12 Multi-Assay Analyses

library(mia)

Multi-omics approaches integrate data from multiple sources. For example, we can integrate taxonomic abundance profiles with metabolomic or other biomolecular profiling data to observe associations, make predictions, or aim at causal inferences. Integrating evidence across multiple sources can lead to enhanced predictions, more holistic understanding, or facilitate the discovery of novel biomarkers. In this section we demonstrate common multi-assay data integration tasks.

Cross-correlation analysis is a straightforward approach that can reveal strength and type of associations between data sets. For instance, we can analyze if higher presence of a specific taxon relates to higher levels of a biomolecule.
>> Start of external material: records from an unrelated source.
(** ** C1 *)

(** C1: for every sequence of at most 50 content-mutating actions, each
    calling [save_state] before changing the pixmap, undoing once per
    action restores the starting pixmap exactly. *)
Theorem undo_all_restores (fs : list (image -> image)) (s : canvas) :
  (length fs <= 50)%nat ->
  pixmap (undo_n (length fs) (run_actions fs s)) = pixmap s.
Proof.
  intros Hlen.
  destruct (run_actions_history fs s Hlen) as [pre [l [Hh [Hl Hd]]]].
  rewrite <- Hl, (undo_n_pops l pre _ Hh).
  destruct l as [|a l]; [|exact Hd].
  destruct fs; [reflexivity|discriminate].
Qed.

Lemma undo_all_restores_witness :
  (length [fun i => fill i white; fun i => fill i black] <= 50)%nat /\
  pixmap (undo_n 2 (run_actions [fun i => fill i white; fun i => fill i black]
                      (initial_canvas (uniform 2 2 black) red_c)))
  = uniform 2 2 black.
Proof.
  split; [cbn; lia|].
  apply (undo_all_restores [fun i => fill i white; fun i => fill i black]
           (initial_canvas (uniform 2 2 black) red_c)).
  cbn. lia.
Defined.

(** ** C4 *)

(** C4: in every state reached from the initial empty history by
    [save_state], [undo], [redo] and [clear], the undo stack holds at most
    50 snapshots, and [save_state] pushes the current pixmap at the end,
    dropping the oldest entry exactly when the stack already held 50. *)
Theorem undo_stack_capped (os : list history_op) (p : image) (c : color) :
  let s := run_ops os (initial_canvas p c) in
  (length (history s) <= 50)%nat /\
  history (save_state s) =
    (if Nat.eqb (length (history s)) 50 then tl (history s) else history s)
    ++ [pixmap s].
Proof.
  intros s.
  assert (Hb : stacks_bounded s) by (apply run_ops_bounded; unfold stacks_bounded; cbn; lia).
  unfold stacks_bounded in Hb.
  split; [lia|].
  unfold save_state; cbn [history].
  rewrite length_app. cbn [length].
  destruct (Nat.eqb_spec (length (history s)) 50) as [E|E].
  - rewrite (proj2 (Nat.ltb_lt 50 _)) by lia.
    destruct (history s) as [|a h]; [discriminate|reflexivity].
  - rewrite (proj2 (Nat.ltb_ge 50 _)) by lia. reflexivity.
Qed.

(** ** C5 *)

(** C5: when the undo stack is non-empty, [undo] followed by [redo] gives
    back the pixmap (and in fact the whole canvas state) of before the
    [undo]. *)
Theorem undo_redo_identity (s : canvas) :
  history s <> [] -> pixmap (redo (undo s)) = pixmap s /\ redo (undo s) = s.
Proof.
  intros Hne.
  destruct (exists_last Hne) as [h [top Ht]].
  assert (E : redo (undo s) = s).
  { unfold undo. rewrite Ht, pop_last_app. unfold redo; cbn [redo_stack history pixmap].
    rewrite pop_last_app. destruct s as [p hs r c]; cbn in *. subst hs. reflexivity. }
  rewrite E. auto.
Qed.

Lemma undo_redo_identity_witness :
  let s := mk_canvas (uniform 1 1 red_c) [uniform 1 1 black] [] red_c in
  history s <> [] /\ pixmap (redo (undo s)) = pixmap s /\ redo (undo s) = s.
Proof.
  intros s. split; [discriminate|].
  apply (undo_redo_identity s). discriminate.
Defined.

(** ** C8 *)

(** C8: [save_state] empties the redo stack in every state, so a [redo]
    right after it changes nothing (pixmap and both stacks). *)
Theorem save_state_clears_redo (s : canvas) :
  redo_stack (save_state s) = [] /\ redo (save_state s) = save_state s.
Proof. split; reflexivity. Qed.

(** ** C9 *)

(** C9: [undo] on an empty undo stack and [redo] on an empty redo stack
    leave the canvas state unchanged. *)
Theorem empty_history_noop (s : canvas) :
  (history s = [] -> undo s = s) /\ (redo_stack s = [] -> redo s = s).
Proof.
  split; intros H; [unfold undo | unfold redo]; rewrite H; reflexivity.
Qed.

Lemma empty_history_noop_witness :
  let s := initial_canvas (uniform 2 1 white) black in
  (history s = [] /\ undo s = s) /\ (redo_stack s = [] /\ redo s = s).
Proof.
  intros s. destruct (empty_history_noop s) as [Hu Hr].
  split; split; [reflexivity | apply Hu; reflexivity | reflexivity | apply Hr; reflexivity].
Defined.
The analyses can be facilitated by the multi-assay data containers, TreeSummarizedExperiment and MultiAssayExperiment. These are scalable and contain different types of data in a single container, making this framework particularly suited for multi-assay microbiome data incorporating different types of complementary data sources in a single, reproducible workflow. Solutions to a number of data integration problems are discussed in more detail in Section Chapter 2. An alternative experiment can be stored in altExp slot of the SE data container. Alternatively, both experiments can be stored side-by-side in an MAE data container (see sections Section 2.2.5 and Section 2.2.6 to learn more about altExp and MAE objects, respectively). Different experiments are first imported as single-assay data containers similarly to the case in which only one experiment is present. After that, the different experiments can be combined into one multi-assay data container. The result is a MAE object with multiple experiments in its experiment slot, or a TreeSE object with alternative experiments in the altExp slot.

As an example, we use a dataset from the following publication: (2021) Xylo-Oligosaccharides in prevention of hepatic steatosis and adipose tissue inflammation: associating taxonomic and metabolomic patterns in fecal microbiota with biclustering. In this study, mice were fed either with a high-fat or a low-fat diet, and with or without prebiotics, for the purpose of studying whether prebiotics attenuate the negative impact of a high-fat diet on health.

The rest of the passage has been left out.